_YOUR OBJECTIVE:_ When the line with "rewrite (ChargerState_decoded state" appears below, start repeating lines exactly, and keep going through the line with "assert (table_find NODE_TYPE"; add nothing outside that span.

___ DATASET RECORDS

(** ** Decoding of the enum fields *)

(** C3: in decoded mode [chargerOpMode] 0..6 becomes the label of that rank
    in the status table, and an integer outside 0..6 makes the construction
    raise [KeyError]; [localNodeType] and [phaseMode] of a decoded
    [ChargerConfig] go through their tables of two and three labels and raise
    [KeyError] on any other integer. *)
Theorem decoded_enum_tables :
  (forall (state : gmap string PyVal) (z : Z) (c : Scalar) (lbl : string),
      state !! "chargerOpMode" = Some (VInt z) ->
      0 <= z <= 6 ->
      ["OFFLINE"; "DISCONNECTED"; "AWAITING_START"; "CHARGING"; "COMPLETED"; "ERROR";
       "READY_TO_CHARGE"] !! Z.to_nat z = Some lbl ->
      state !! "reasonForNoCurrent" = Some (VScalar c) ->
      exists d, ChargerState state false = Ok d /\
                d !! "chargerOpMode" = Some (VStr lbl)) /\
  (forall (state : gmap string PyVal) (z : Z),
      state !! "chargerOpMode" = Some (VInt z) ->
      z < 0 \/ 6 < z ->
      ChargerState state false = Err (KeyError (VInt z))) /\
  (forall (config : gmap string PyVal) (n p : Z) (nlbl plbl : string),
      config !! "localNodeType" = Some (VInt n) ->
      [(1, "Master"); (2, "Extender")] !! Z.to_nat (n - 1) = Some (n, nlbl) ->
      config !! "phaseMode" = Some (VInt p) ->
      [(1, "Locked to single phase"); (2, "Auto"); (3, "Locked to three phase")]
        !! Z.to_nat (p - 1) = Some (p, plbl) ->
      exists d, ChargerConfig config false = Ok d /\
                d !! "localNodeType" = Some (VStr nlbl) /\
                d !! "phaseMode" = Some (VStr plbl)) /\
  (forall (config : gmap string PyVal) (n : Z),
      config !! "localNodeType" = Some (VInt n) ->
      n < 1 \/ 2 < n ->
      ChargerConfig config false = Err (KeyError (VInt n))) /\
  (forall (config : gmap string PyVal) (n p : Z),
      config !! "localNodeType" = Some (VInt n) ->
      1 <= n <= 2 ->
      config !! "phaseMode" = Some (VInt p) ->
      p < 1 \/ 3 < p ->
      ChargerConfig config false = Err (KeyError (VInt p))).
Proof.
  repeat split.
  - intros state z c lbl Hm Hz Hl Hc.
    rewrite (ChargerState_decoded state (VInt z) (VScalar c) lbl _ Hm
               (table_getitem_int _ _ _ (STATUS_known z lbl Hz Hl)) Hc (reason_text_scalar c)).
    eexists. split; [reflexivity|].
    rewrite lookup_insert_ne by discriminate. apply lookup_insert_eq.
  - intros state z Hm Hz. unfold ChargerState; cbn [negb].
    rewrite (getitem_Some _ _ _ Hm); cbn [rbind].
    rewrite (table_getitem_missing _ _ (STATUS_unknown z Hz)). reflexivity.
  - intros config n p nlbl plbl Hn Hnl Hp Hpl.
    unfold ChargerConfig; cbn [negb].
    rewrite (getitem_Some _ _ _ Hn), (getitem_Some _ _ _ Hp); cbn [rbind].
    assert (table_find NODE_TYPE (SInt n) = Some nlbl) as Hn'.
    { destruct (Z.to_nat (n - 1)) as [|[|[|?]]] eqn:E; cbn in Hnl; try discriminate;
        injection Hnl as <- <-; reflexivity. }
    assert (table_find PHASE_MODE (SInt p) = Some plbl) as Hp'.
    { destruct (Z.to_nat (p - 1)) as [|[|[|?]]] eqn:E; cbn in Hpl; try discriminate;
        injection Hpl as <- <-; reflexivity. }
    rewrite (table_getitem_int _ _ _ Hn'); cbn [rbind].
    rewrite (table_getitem_int _ _ _ Hp'); cbn [rbind].
    eexists. split; [reflexivity|]. unfold BaseDict. split.
    + rewrite lookup_insert_ne by discriminate. apply lookup_insert_eq.
    + apply lookup_insert_eq.
  - intros config n Hn Hz. unfold ChargerConfig; cbn [negb].
    rewrite (getitem_Some _ _ _ Hn); cbn [rbind].
    rewrite (table_getitem_missing NODE_TYPE (SInt n)) by (apply NODE_TYPE_unknown; lia).
    reflexivity.
  - intros config n p Hn Hz Hp Hpz. unfold ChargerConfig; cbn [negb].
    rewrite (getitem_Some _ _ _ Hn), (getitem_Some _ _ _ Hp); cbn [rbind].
    assert (exists l, table_find NODE_TYPE (SInt n) = Some l) as [l Hl].
    { assert (n = 1 \/ n = 2) as [-> | ->] by lia; eexists; reflexivity. }
    rewrite (table_getitem_int _ _ _ Hl); cbn [rbind].
    rewrite (table_getitem_missing PHASE_MODE (SInt p)) by (apply PHASE_MODE_unknown; lia).
    reflexivity.
Qed.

______

_FINISHED TASK:_
    rewrite (ChargerState_decoded state (VInt z) (VScalar c) lbl _ Hm
               (table_getitem_int _ _ _ (STATUS_known z lbl Hz Hl)) Hc (reason_text_scalar c)).
    eexists. split; [reflexivity|].
    rewrite lookup_insert_ne by discriminate. apply lookup_insert_eq.
  - intros state z Hm Hz. unfold ChargerState; cbn [negb].
    rewrite (getitem_Some _ _ _ Hm); cbn [rbind].
    rewrite (table_getitem_missing _ _ (STATUS_unknown z Hz)). reflexivity.
  - intros config n p nlbl plbl Hn Hnl Hp Hpl.
    unfold ChargerConfig; cbn [negb].
    rewrite (getitem_Some _ _ _ Hn), (getitem_Some _ _ _ Hp); cbn [rbind].
    assert (table_find NODE_TYPE (SInt n) = Some nlbl) as Hn'.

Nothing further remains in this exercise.